**Task brief**:
Transcribe, word for word and without additions, each line below from the one containing "From Stdlib Require" through the one containing "(** ** Python values used by the script *)", both ends included.

──────── Available data

(** * Faster-RCNN inference script (examples/faster-rcnn/inference.py)

    A shallow embedding of the module body of [inference.py].  The script
    is sequential glue code around the neon framework: every call that
    leaves the script (argument parser, backend, data loader, model,
    standard output, logger, evaluator) is recorded as an [event] in a
    trace, and every way the script itself can raise (an [assert], an
    unbound name, a list index out of range, a shape mismatch in
    [np.hstack]) is an [exn].  The framework functions whose code is not
    part of the script are the fields of the class [Framework]; they are
    assumed to return. *)

From Stdlib Require Import QArith Ascii String.
From stdpp Require Import base option list sorting strings gmap pretty.

Local Open Scope Z_scope.
Local Open Scope string_scope.
Local Open Scope list_scope.

(** ** Python values used by the script *)

(** The interpreter running the script.  [from builtins import range]
    binds [range] under both; [xrange] is a builtin of Python 2 only. *)
Inductive python : Type := Py2 | Py3.

Inductive exn : Type :=
| AssertionError (msg : string)
| NameError (name : string)
| KeyError (key : string)
| IndexError
| ValueError
| TypeError.

(** A two-dimensional numpy array: its second dimension and its rows.
    The column count is kept apart from the rows because an array with no
    rows still has a shape [(0, ncols)]. *)
Record ndarray (A : Type) : Type := NdArray {
  ncols : nat;
  rows : list (list A)
}.
Arguments NdArray {A} _ _.
Arguments ncols {A} _.
Arguments rows {A} _.

Definition nrows {A} (a : ndarray A) : nat := length (rows a).

(** Every row has the width the shape announces. *)
Definition wf_array {A} (a : ndarray A) : Prop :=
  Forall (λ r, length r = ncols a) (rows a).
Definition liveVisitSchema (directiveVisitors : gmap string VisitorClass)
    (w : GraphQLSchema) : Result (gmap string (list (Live.Visitor Path))) :=
  Live.visitSchema Path GraphQLSchema Tree.class_of Tree.declarations
    Tree.typeMapOf Tree.fieldMapOf Tree.valuesOf Tree.argsOf Tree.directiveNodes
    Tree.keys Tree.get Tree.array_length Tree.array_get Tree.construct
    Tree.method exampleParseInt exampleParseFloat exampleCoercer AtSchema
    directiveVisitors w.

(** [class SchemaVisitor extends SchemaDirectiveVisitor { visitSchema() {…} }] *)
Definition SchemaVisitor : VisitorClass :=
  Extends 3 SchemaDirectiveVisitor ["visitSchema"].

(** [class UniqueIDVisitor extends SchemaDirectiveVisitor {
      visitObject(type) {…} }] *)
Definition UniqueIDVisitor : VisitorClass :=
  Extends 4 SchemaDirectiveVisitor ["visitObject"].

Definition liveVisitors : gmap string VisitorClass :=
  {[ "audit" := SchemaVisitor; "uniqueID" := UniqueIDVisitor;
     "length" := FieldVisitor; "upper" := FieldVisitor ]}.

(** [type Person @uniqueID(name: "uid", from: ["personID"]) {
      personID: Int  name: String @upper }] *)
Definition Person : GraphQLObjectType :=
  mkObjectType "Person"
    [ ("personID", mkField "personID" (Some []) (withDirectives []));
      ("name", mkField "name" (Some [])
                 (withDirectives [mkDirectiveNode "upper" []])) ]
    (withDirectives
       [ mkDirectiveNode "uniqueID"
           [ mkArgumentNode "name" (StringValue "uid");
             mkArgumentNode "from" (ListValue [StringValue "personID"]) ] ]).

(** [schema @audit @length { query: Person }] *)
Definition liveSchema : GraphQLSchema :=
  mkSchema
    [ ("Person", ObjectType Person);
      ("__Type", ObjectType introspectionType);
      ("Media", UnionType Media) ]
    []
    (withDirectives [mkDirectiveNode "audit" []; mkDirectiveNode "length" []]).

(** [body: String @upper @length(max: [1, $limit])]: the variable
    reference sits inside a list literal. *)
Definition nestedOccurrences : list DirectiveNode :=
  [ mkDirectiveNode "upper" [];
    mkDirectiveNode "length"
      [mkArgumentNode "max" (ListValue [IntValue "1"; VariableNode "limit"])] ].

Definition Comment : GraphQLObjectType :=
  mkObjectType "Comment"
    [("body", mkField "body" None (withDirectives nestedOccurrences))] None.

Definition nestedSchema : GraphQLSchema :=
  mkSchema
    [ ("Person", ObjectType Person);
      ("Comment", ObjectType Comment);
      ("Media", UnionType Media) ]
    [] None.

────────────────

**Finished task**:
From Stdlib Require Import QArith Ascii String.
From stdpp Require Import base option list sorting strings gmap pretty.

Local Open Scope Z_scope.
Local Open Scope string_scope.
Local Open Scope list_scope.

(** ** Python values used by the script *)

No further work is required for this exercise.